The Institute for Saiva and Tantric Studies will present a lecture by Dr. Jason Birch on Friday, July 27. Jason is part of the London-based team working on the Hatha Yoga Project, a five year study of the historical roots of Hatha Yoga. He'll introduce the work being done by the Hatha Yoga Project and discuss his own work on the history of Rāja and Haṭhayoga from the 15th through the 18th century.
As part of his presentation, he will show segments of film footage of a reconstruction of an eighteenth-century āsana practice from one of the manuscripts, the Haṭhābhyāsapaddhati, which the Haṭha Yoga Project team based in London is editing and translating. The Haṭhābhyāsapaddhati is a practice manual and extends our knowledge of Haṭhayoga in India prior to the onset of British colonialism as it locates moving and strenuous āsanas within a premodern tradition. Another striking innovation is the categorization of āsanas in sequences.
REGISTER NOW
About Dr. Jason Birch
Dr. Jason Birch obtained a DPhil in Oriental Studies at Balliol College, University of Oxford, under the supervision of Prof.

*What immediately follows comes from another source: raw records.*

Lemma word_run_alpha l :
  forallb is_alpha (while_in is_word l)
  = negb (word_side (nth_error l (alpha_prefix l))).
Proof.
  induction l as [|c l IH]; [done|]. simpl.
  destruct (is_alpha c) eqn:Hc.
  - rewrite (alpha_is_word _ Hc). simpl. by rewrite Hc, IH.
  - simpl. destruct (is_word c); simpl; [by rewrite Hc | done].
Qed.

Lemma word_run_split l :
  word_side (nth_error l (alpha_prefix l)) = false →
  while_in is_word l = firstn (alpha_prefix l) l
  ∧ after_run is_word l = skipn (alpha_prefix l) l.
Proof.
  induction l as [|c l IH]; [done|]. simpl.
  destruct (is_alpha c) eqn:Hc.
  - rewrite (alpha_is_word _ Hc). simpl. intros H.
    destruct (IH H) as [-> ->]. done.
  - simpl. by intros ->.
Qed.

Lemma match_at_word_start before l :
  word_side before = false → head_in is_word l = true →
  match_at before l =
  if is_token (while_in is_word l) then Some (length (while_in is_word l)) else None.
Proof.
  intros Hb Hl. unfold match_at, at_boundary. rewrite Hb.
  destruct l as [|c l]; [done|]. simpl in Hl.
  cbn [nth_error word_side]. rewrite Hl. cbn [xorb].
  rewrite give_back_alpha_prefix. unfold is_token.
  rewrite word_run_alpha.
  destruct (word_side (nth_error (c :: l) (alpha_prefix (c :: l)))) eqn:Hw.
  - by rewrite andb_false_r.
  - destruct (word_run_split _ Hw) as [-> _].
    rewrite length_firstn. rewrite (Nat.min_l _ _ (alpha_prefix_le (c :: l))).
    rewrite andb_true_r. reflexivity.
Qed.

Lemma match_at_no_start before l :
  word_side before = true ∨ head_in is_word l = false → match_at before l = None.
Proof.
  unfold match_at, at_boundary. intros H.
  destruct l as [|c l]; cbn [nth_error word_side alpha_prefix give_back].
  - by destruct (xorb _ _).
  - destruct (is_word c) eqn:Hc.
    + destruct H as [-> | H]; [done | simpl in H; congruence].
    + destruct (is_alpha c) eqn:Ha; [by rewrite (alpha_is_word _ Ha) in Hc|].
      by destruct (xorb _ _).
Qed.

Lemma is_token_length r : is_token r = true → (3 ≤ length r)%nat.
Proof. unfold is_token. intros [_ H]%andb_prop. by apply Nat.leb_le. Qed.

Lemma word_run_inside r j :
  (j < length (while_in is_word r))%nat →
  word_side (nth_error r j) = true.
Proof.
  revert j. induction r as [|c r IH]; intros j Hj; simpl in *; [lia|].
  destruct (is_word c) eqn:Hc; simpl in Hj; [|lia].
  destruct j as [|j]; simpl; [done|]. apply IH. lia.
Qed.

Lemma word_run_take r :
  firstn (length (while_in is_word r)) r = while_in is_word r
  ∧ skipn (length (while_in is_word r)) r = after_run is_word r.
Proof.
  induction r as [|c r [IH1 IH2]]; [done|]. simpl.
  destruct (is_word c); simpl; [|done]. by rewrite IH1, IH2.
Qed.

Lemma after_run_length r : (length (after_run is_word r) ≤ length r)%nat.
Proof. induction r as [|c r IH]; simpl; [lia|]. destruct (is_word c); simpl; lia. Qed.

(** The scan finds the word runs that are tokens.  To the right of a word
    character it first has to leave the word it is in. *)
Lemma scan_runs fuel before l :
  (length l < fuel)%nat →
  scan fuel before l =
  List.filter is_token
    (runs is_word (if word_side before then after_run is_word l else l)).
Proof.
  revert before l. induction fuel as [|fuel IH]; intros before l Hfuel; [lia|].
  cbn [scan].
  destruct (word_side before) eqn:Hb.
  - rewrite match_at_no_start by auto.
    destruct l as [|c l]; [done|]. simpl in Hfuel.
    rewrite IH by lia. cbn [word_side after_run].
    destruct (is_word c) eqn:Hc; [done|].
    by rewrite runs_cons_out.
  - destruct (head_in is_word l) eqn:Hl.
    + rewrite match_at_word_start by done.
      destruct l as [|c l]; [done|]. simpl in Hl, Hfuel.
      assert (while_in is_word (c :: l) = c :: while_in is_word l) as Hrun
        by (simpl; by rewrite Hl).
      assert (after_run is_word (c :: l) = after_run is_word l) as Hafter
        by (simpl; by rewrite Hl).
      rewrite (runs_cons_in _ _ _ Hl), <- Hrun, <- Hafter.
      cbn [List.filter].
      destruct (is_token (while_in is_word (c :: l))) eqn:Htok.
      * pose proof (is_token_length _ Htok) as Hlen.
        destruct (word_run_take (c :: l)) as [-> Hskip].
        rewrite IH.
        -- rewrite word_run_inside by lia. by rewrite Hskip, after_run_idemp.
        -- rewrite Hskip, Hafter. pose proof (after_run_length l). lia.
      * rewrite IH by lia. cbn [word_side]. rewrite Hl. by rewrite Hafter.
    + rewrite match_at_no_start by auto.
      destruct l as [|c l]; [done|]. simpl in Hl, Hfuel.
      rewrite IH by lia. cbn [word_side]. rewrite Hl.
      by rewrite runs_cons_out.
Qed.

(** Every amount of fuel above the length of the text gives the same
    matches: the scan never runs out. *)
Lemma scan_enough_fuel fuel fuel' before l :
  (length l < fuel)%nat → (length l < fuel')%nat →
  scan fuel before l = scan fuel' before l.
Proof. intros H H'. by rewrite !scan_runs. Qed.

Lemma is_token_lower (r : list ascii) : is_token (lower_char <$> r) = is_token r.
Proof.
  unfold is_token. rewrite length_fmap. f_equal.
  induction r as [|c r IH]; [done|].
  cbn [fmap list_fmap forallb]. rewrite lower_char_alpha. f_equal. apply IH.
Qed.

Lemma filter_fmap_commute {A B} (f : A → B) (p : B → bool) (q : A → bool) (l : list A) :
  (∀ x, p (f x) = q x) → List.filter p (f <$> l) = f <$> List.filter q l.
Proof.
  intros H. induction l as [|x l IH]; [done|].
  rewrite fmap_cons. cbn [List.filter]. rewrite H.
  destruct (q x); [rewrite fmap_cons|]; by rewrite IH.
Qed.

Lemma findall_words_lower s :
  findall_words (lower s) =
  lowered <$> List.filter is_token (runs is_word (list_ascii_of_string s)).
Proof.
  unfold findall_words. rewrite scan_runs by lia. cbn [word_side].
  rewrite lower_chars, (runs_fmap _ _ _ lower_char_word).
  rewrite (filter_fmap_commute _ _ is_token) by apply is_token_lower.
  rewrite <- list_fmap_compose. done.
Qed.

(** ** The scorer *)

Lemma Q_of_nat_nonneg n : (0 <= Q_of_nat n)%Q.
Proof. unfold Q_of_nat, Qle. simpl. lia. Qed.

Lemma Q_of_nat_pos n : (0 < n)%nat → (0 < Q_of_nat n)%Q.
Proof. unfold Q_of_nat, Qlt. simpl. lia. Qed.

Lemma Q_of_nat_le n m : (n ≤ m)%nat → (Q_of_nat n <= Q_of_nat m)%Q.
Proof. unfold Q_of_nat, Qle. simpl. lia. Qed.

Lemma ratio_bounds i u :
  (i ≤ u)%nat → (0 < u)%nat →
  (0 <= Q_of_nat i / Q_of_nat u)%Q ∧ (Q_of_nat i / Q_of_nat u <= 1)%Q.
Proof.
  intros Hiu Hu. pose proof (Q_of_nat_pos u Hu) as Hpos. split.
  - apply Qle_shift_div_l; [done|]. rewrite Qmult_0_l. apply Q_of_nat_nonneg.
  - apply Qle_shift_div_r; [done|]. rewrite Qmult_1_l. by apply Q_of_nat_le.
Qed.

Lemma ratio_pos i u :
  (0 < i)%nat → (0 < u)%nat → (0 < Q_of_nat i / Q_of_nat u)%Q.
Proof.
  intros Hi Hu. apply Qlt_shift_div_l; [by apply Q_of_nat_pos|].
  rewrite Qmult_0_l. by apply Q_of_nat_pos.
Qed.
(** Rebuilding from the middle of the vectors. *)
Lemma toExpr_flat x : sendable x -> forall fuel e nt ni ns rt ri rs, (length (_tokens (flat x)) <= fuel)%nat ->
  drop nt (_tokens e) = _tokens (flat x) ++ rt -> drop ni (_ints e) = _ints (flat x) ++ ri -> drop ns (_strings e) = _strings (flat x) ++ rs ->
  toExpr_from fuel e nt ni ns = Parsed (Some (received x), nt + length (_tokens (flat x)), ni + length (_ints (flat x)), ns + length (_strings (flat x)))%nat.
Proof.
  assert (Hstr : forall tok op ts ic fuel e nt ni ns rt ri rs, strings_sendable op ts -> (1 <= fuel)%nat ->
    drop nt (_tokens e) = [tok] ++ rt -> drop ni (_ints e) = _ints (flat_str tok op ts ic) ++ ri -> drop ns (_strings e) = ts ++ rs ->
    exists fuel', fuel = S fuel' /\ at_index (_tokens e) nt = Parsed tok /\ readStringExpr e ni ns = Parsed (op, ic, ts, (ni + 3)%nat, (ns + length ts)%nat)).
  { intros tok op ts ic fuel e nt ni ns rt ri rs Hs Hf Ht Hi Hst. exists (pred fuel). split; [lia|]. split; [by eapply at_index_drop|by eapply readStringExpr_flat]. }
  assert (Hrel : forall tok op lv hv fuel e nt ni rt ri, range_sendable op lv hv -> (1 <= fuel)%nat ->
    drop nt (_tokens e) = [tok] ++ rt -> drop ni (_ints e) = _ints (flat_rel tok op lv hv) ++ ri ->
    exists fuel', fuel = S fuel' /\ at_index (_tokens e) nt = Parsed tok /\ readRelExpr e ni = Parsed (op, lv, hv, (ni + 3)%nat)).
  { intros tok op lv hv fuel e nt ni rt ri Hs Hf Ht Hi. exists (pred fuel). split; [lia|]. split; [by eapply at_index_drop|by eapply readRelExpr_flat]. }
  revert x. apply (Expression_induction (fun x => sendable x -> forall fuel e nt ni ns rt ri rs, _ -> _ -> _ -> _ -> _ = _)).
  1: { intros op [l|] [r|] Hl Hr; try done. cbn [under] in *. intros (Ho & H1 & H2) fuel e nt ni ns rt ri rs Hf Ht Hi Hs.
    cbn [flat join _tokens _ints _strings] in *. rewrite <- !app_assoc in *. rewrite app_nil_l in Hs. rewrite !length_app in Hf. cbn [length] in Hf. destruct fuel as [|fuel]; [lia|].
    cbn [toExpr_from received]. rewrite (at_index_drop nt _ EXPR_COMP _ Ht). cbn [mbind parse_bind]. decide_tokens.
    rewrite (at_index_drop ni _ op _ Hi). cbn [mbind parse_bind].
    apply drop_app_next in Ht, Hi. cbn [length] in Ht, Hi. rewrite Nat.add_1_r in Ht, Hi.
    rewrite (Hl H1 fuel e _ _ _ _ _ _ ltac:(lia) Ht Hi Hs). cbn [mbind parse_bind].
    apply drop_app_next in Ht, Hi, Hs. rewrite (Hr H2 fuel e _ _ _ _ _ _ ltac:(lia) Ht Hi Hs). cbn [mbind parse_bind fmap option_fmap option_map].
    rewrite !length_app. cbn [length]. do 2 f_equal; [f_equal; [f_equal|]|]; lia. }
  all: first
    [ intros op ts ic Hok fuel e nt ni ns rt ri rs Hf Ht Hi Hs; cbn [flat flat_str _tokens _ints _strings] in *;
      edestruct (Hstr _ op ts ic fuel e nt ni ns rt ri rs Hok Hf Ht Hi Hs) as (fuel' & -> & E1 & E2)
    | intros op ts Hok fuel e nt ni ns rt ri rs Hf Ht Hi Hs; cbn [flat flat_str _tokens _ints _strings] in *;
      edestruct (Hstr _ op ts true fuel e nt ni ns rt ri rs Hok Hf Ht Hi Hs) as (fuel' & -> & E1 & E2)
    | intros op lv hv Hok fuel e nt ni ns rt ri rs Hf Ht Hi Hs; cbn [flat flat_rel _tokens _ints _strings] in *;
      edestruct (Hrel _ op lv hv fuel e nt ni rt ri Hok Hf Ht Hi) as (fuel' & -> & E1 & E2) ];
    cbn [toExpr_from received]; rewrite E1; cbn [mbind parse_bind]; decide_tokens; rewrite E2; cbn [mbind parse_bind length];
    repeat f_equal; lia.
Qed.

Lemma toExpr_join_flat x : sendable x -> toExpr (flat x) = Parsed (Some (received x)).
Proof.
  intros Hx. unfold toExpr. rewrite (toExpr_flat x Hx _ _ 0 0 0 [] [] []); [done|lia| | |]; by rewrite drop_0, app_nil_r.
Qed.

(** ** Encoding *)

Section each.
Context {A : Type} (C : RawCodec A).

Definition each_enc (l : list A) : list Z := concat (rc_enc <$> l).

Lemma writes_each l : Forall rc_dom l -> writes (fun data size off => set_each rc_set data size off l) (each_enc l).
Proof.
  induction 1 as [|x l Hx Hl IH]; intros data size off Hb Ho Hf.
  - cbn. unfold splice. cbn. by rewrite Nat.add_0_r, take_drop, Z.add_0_r.
  - unfold each_enc in *. cbn [fmap list_fmap concat] in *. rewrite length_app in Hf. cbn [set_each].
    rewrite rc_set_fits by (done || lia). cbn [mbind access_bind]. rewrite (writes_next _ _ _ _ _ _ IH) by (done || lia). done.
Qed.

Lemma get_each_enc l : Forall rc_dom l -> forall data size off, buffer_ok data size -> 0 <= off ->
  off + Z.of_nat (length (each_enc l)) <= size -> slice (Z.to_nat off) (length (each_enc l)) data = each_enc l ->
  get_each rc_get data size off (length l) = Done (Some l, off + Z.of_nat (length (each_enc l))).
Proof.
  induction 1 as [|x l Hx Hl IH]; intros data size off Hb Ho Hf Hsl.
  - cbn. by rewrite Z.add_0_r.
  - unfold each_enc in *. cbn [fmap list_fmap concat length] in *. apply slice_app_inv in Hsl as [H1 H2]. rewrite length_app, Nat2Z.inj_add in *.
    cbn [get_each]. rewrite (rc_get_enc _ _ _ x) by (done || lia). cbn [mbind access_bind].
    rewrite IH; [|done|lia|lia|].
    + cbn [mbind access_bind option_map]. do 2 f_equal. lia.
    + by replace (Z.to_nat (off + Z.of_nat (length (rc_enc x)))) with (Z.to_nat off + length (rc_enc x))%nat by lia.
Qed.

(** A count and the values. *)
Definition counted_enc (l : list A) : list Z := be_bytes 4 (Z.of_nat (length l)) ++ each_enc l.

Lemma length_counted l : length (counted_enc l) = (4 + length (each_enc l))%nat.
Proof. unfold counted_enc. by rewrite length_app, length_be_bytes. Qed.

Lemma get_counted_enc l : Forall rc_dom l -> Z.of_nat (length l) < 2 ^ 32 -> forall data size off, buffer_ok data size -> 0 <= off ->
  off + Z.of_nat (length (counted_enc l)) <= size -> slice (Z.to_nat off) (length (counted_enc l)) data = counted_enc l ->
  get_counted rc_get true data size off = Done (Some l, off + Z.of_nat (length (counted_enc l))).
Proof.
  intros Hl Hn data size off Hb Ho Hf Hsl. rewrite length_counted, Nat2Z.inj_add in Hf |- *. pose proof Hsl as Hsl'. unfold counted_enc in Hsl'.
  apply slice_app_inv in Hsl' as [H1 H2]. rewrite length_be_bytes in H1, H2. unfold get_counted, getRawUInt32.
  assert (E : getRawUInt 4 data size off = Done (Some (Z.of_nat (length l)), off + 4)) by (apply (getRawUInt_enc 4); try done; unfold is_word; lia).
  rewrite E. cbn [mbind access_bind]. rewrite Nat2Z.id. change (Z.of_nat 4) with 4 in *.
  rewrite get_each_enc; [do 2 f_equal; lia|done|done|lia|lia|]. by replace (Z.to_nat (off + 4)) with (Z.to_nat off + 4)%nat by lia.
Qed.
End each.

Alexis Sanderson, All Souls College. His dissertation (submitted 2013) focused on the earliest known Rājayoga text called the Amanaska and included a critical edition and annotated translation of this Sanskrit work along with a monographic introduction which examines the influence of earlier Śaiva tantric traditions on the Amanaska as well as the significance of the Amanaska in more recent yoga traditions.
In 2014 Jason was a research fellow at the Oxford Centre for Hindu Studies and a visiting associate professor at Loyola Marymount University, Los Angeles. In 2015 he was invited to research the histories of yoga, āyurveda and rasaśāstra as a visiting post-doctoral fellow on a project called Ayuryog at the University of Vienna. He is currently a post-doctoral research fellow at SOAS University of London on the Haṭha Yoga Project, which has been funded for five years by the European Research Council. His area of research is the history of physical yoga on the eve of colonialism. He is editing and translating six texts on Haṭha and Rājayoga, which are outputs of the project, and supervising the work of two research assistants at the Ecole française d’ Extrême-Orient, Pondicherry.